Work instructions ->
What lines of the material below include the string "embedding"? Copy all of them.

Given data ->
┄┄┄┄┄┄┄┄┄┄
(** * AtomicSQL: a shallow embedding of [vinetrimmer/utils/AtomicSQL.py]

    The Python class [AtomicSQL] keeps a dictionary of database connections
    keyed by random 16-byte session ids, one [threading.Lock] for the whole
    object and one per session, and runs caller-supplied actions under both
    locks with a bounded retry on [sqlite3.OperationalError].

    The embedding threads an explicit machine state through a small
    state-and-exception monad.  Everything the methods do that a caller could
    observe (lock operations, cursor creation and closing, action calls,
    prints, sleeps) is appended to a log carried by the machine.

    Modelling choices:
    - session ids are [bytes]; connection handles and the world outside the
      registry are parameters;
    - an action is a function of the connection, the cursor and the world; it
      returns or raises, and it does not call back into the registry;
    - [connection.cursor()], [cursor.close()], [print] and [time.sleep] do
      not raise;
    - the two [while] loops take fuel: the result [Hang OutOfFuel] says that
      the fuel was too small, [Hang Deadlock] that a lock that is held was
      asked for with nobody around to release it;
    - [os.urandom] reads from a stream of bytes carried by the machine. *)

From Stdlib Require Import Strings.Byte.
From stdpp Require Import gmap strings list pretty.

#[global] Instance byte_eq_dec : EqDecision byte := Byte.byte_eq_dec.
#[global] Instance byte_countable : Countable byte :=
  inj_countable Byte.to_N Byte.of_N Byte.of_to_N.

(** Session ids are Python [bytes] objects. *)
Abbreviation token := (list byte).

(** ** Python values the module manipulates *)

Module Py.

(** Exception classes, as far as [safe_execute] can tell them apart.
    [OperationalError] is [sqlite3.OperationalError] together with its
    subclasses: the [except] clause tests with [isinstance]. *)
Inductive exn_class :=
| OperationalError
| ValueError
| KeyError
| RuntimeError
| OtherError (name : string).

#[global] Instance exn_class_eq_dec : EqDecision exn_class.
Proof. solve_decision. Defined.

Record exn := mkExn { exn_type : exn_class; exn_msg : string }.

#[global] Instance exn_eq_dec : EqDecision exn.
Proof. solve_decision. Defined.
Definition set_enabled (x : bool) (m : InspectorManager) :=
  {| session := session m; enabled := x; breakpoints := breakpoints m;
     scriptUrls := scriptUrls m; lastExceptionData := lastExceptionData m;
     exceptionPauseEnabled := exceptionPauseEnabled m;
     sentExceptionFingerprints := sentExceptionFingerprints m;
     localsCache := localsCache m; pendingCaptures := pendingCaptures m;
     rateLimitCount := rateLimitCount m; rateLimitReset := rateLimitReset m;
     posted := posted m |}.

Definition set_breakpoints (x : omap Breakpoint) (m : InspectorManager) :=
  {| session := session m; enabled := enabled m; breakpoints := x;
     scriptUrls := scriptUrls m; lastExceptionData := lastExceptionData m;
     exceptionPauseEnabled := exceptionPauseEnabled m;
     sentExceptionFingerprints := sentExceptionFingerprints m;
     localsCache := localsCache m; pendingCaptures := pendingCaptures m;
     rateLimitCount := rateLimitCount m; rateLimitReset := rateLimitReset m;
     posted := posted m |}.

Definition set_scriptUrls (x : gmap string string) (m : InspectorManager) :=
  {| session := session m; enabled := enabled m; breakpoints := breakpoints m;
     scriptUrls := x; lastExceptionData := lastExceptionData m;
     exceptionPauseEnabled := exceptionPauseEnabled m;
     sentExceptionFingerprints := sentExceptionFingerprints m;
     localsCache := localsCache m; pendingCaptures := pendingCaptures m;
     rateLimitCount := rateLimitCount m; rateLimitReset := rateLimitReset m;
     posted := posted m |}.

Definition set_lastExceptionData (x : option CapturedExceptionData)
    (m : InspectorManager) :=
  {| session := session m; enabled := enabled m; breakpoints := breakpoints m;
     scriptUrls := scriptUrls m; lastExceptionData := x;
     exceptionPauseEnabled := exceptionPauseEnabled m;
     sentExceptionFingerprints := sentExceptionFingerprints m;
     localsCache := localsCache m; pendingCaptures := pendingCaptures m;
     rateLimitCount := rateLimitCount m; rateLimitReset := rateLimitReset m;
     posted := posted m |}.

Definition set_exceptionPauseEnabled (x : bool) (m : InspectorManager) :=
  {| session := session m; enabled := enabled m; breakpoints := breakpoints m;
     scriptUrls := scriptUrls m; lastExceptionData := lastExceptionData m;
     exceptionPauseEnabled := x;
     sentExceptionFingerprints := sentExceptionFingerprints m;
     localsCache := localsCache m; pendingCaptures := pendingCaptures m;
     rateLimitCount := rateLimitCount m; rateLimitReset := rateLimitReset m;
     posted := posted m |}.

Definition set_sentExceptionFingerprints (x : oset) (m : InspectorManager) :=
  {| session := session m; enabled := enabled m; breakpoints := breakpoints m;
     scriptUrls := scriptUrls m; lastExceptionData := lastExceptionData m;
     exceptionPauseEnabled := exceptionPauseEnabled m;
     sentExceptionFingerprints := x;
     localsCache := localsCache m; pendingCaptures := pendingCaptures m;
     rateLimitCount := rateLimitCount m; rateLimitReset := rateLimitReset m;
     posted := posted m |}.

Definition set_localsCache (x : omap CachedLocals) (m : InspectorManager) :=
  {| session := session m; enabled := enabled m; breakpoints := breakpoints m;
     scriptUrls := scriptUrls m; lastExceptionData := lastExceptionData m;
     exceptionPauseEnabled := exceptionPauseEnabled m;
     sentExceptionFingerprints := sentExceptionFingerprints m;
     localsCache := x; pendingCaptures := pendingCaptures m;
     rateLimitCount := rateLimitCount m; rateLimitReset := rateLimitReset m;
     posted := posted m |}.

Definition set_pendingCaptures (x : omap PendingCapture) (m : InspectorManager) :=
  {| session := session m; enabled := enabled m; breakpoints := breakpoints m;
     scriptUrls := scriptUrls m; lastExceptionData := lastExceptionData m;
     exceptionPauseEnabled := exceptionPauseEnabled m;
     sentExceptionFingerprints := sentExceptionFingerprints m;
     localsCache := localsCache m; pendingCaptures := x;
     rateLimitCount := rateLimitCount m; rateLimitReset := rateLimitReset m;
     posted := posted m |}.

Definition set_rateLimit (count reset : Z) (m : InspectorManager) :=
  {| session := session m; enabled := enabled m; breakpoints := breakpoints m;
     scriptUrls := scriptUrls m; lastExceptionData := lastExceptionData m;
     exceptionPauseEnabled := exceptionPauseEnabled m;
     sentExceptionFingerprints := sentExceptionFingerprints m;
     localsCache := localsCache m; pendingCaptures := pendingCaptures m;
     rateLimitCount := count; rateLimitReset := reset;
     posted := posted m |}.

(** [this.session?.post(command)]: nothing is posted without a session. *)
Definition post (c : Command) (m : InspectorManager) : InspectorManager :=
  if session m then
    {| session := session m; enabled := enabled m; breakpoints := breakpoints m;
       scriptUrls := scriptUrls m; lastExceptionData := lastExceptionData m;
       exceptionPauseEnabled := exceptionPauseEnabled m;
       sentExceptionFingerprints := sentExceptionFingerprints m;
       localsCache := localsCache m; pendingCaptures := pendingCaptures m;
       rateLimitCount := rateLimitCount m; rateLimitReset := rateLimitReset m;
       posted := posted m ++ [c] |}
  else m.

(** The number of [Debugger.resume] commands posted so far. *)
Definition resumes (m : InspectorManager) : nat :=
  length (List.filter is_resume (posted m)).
┄┄┄┄┄┄┄┄┄┄
Exercise solution ->
(** * AtomicSQL: a shallow embedding of [vinetrimmer/utils/AtomicSQL.py]
    The embedding threads an explicit machine state through a small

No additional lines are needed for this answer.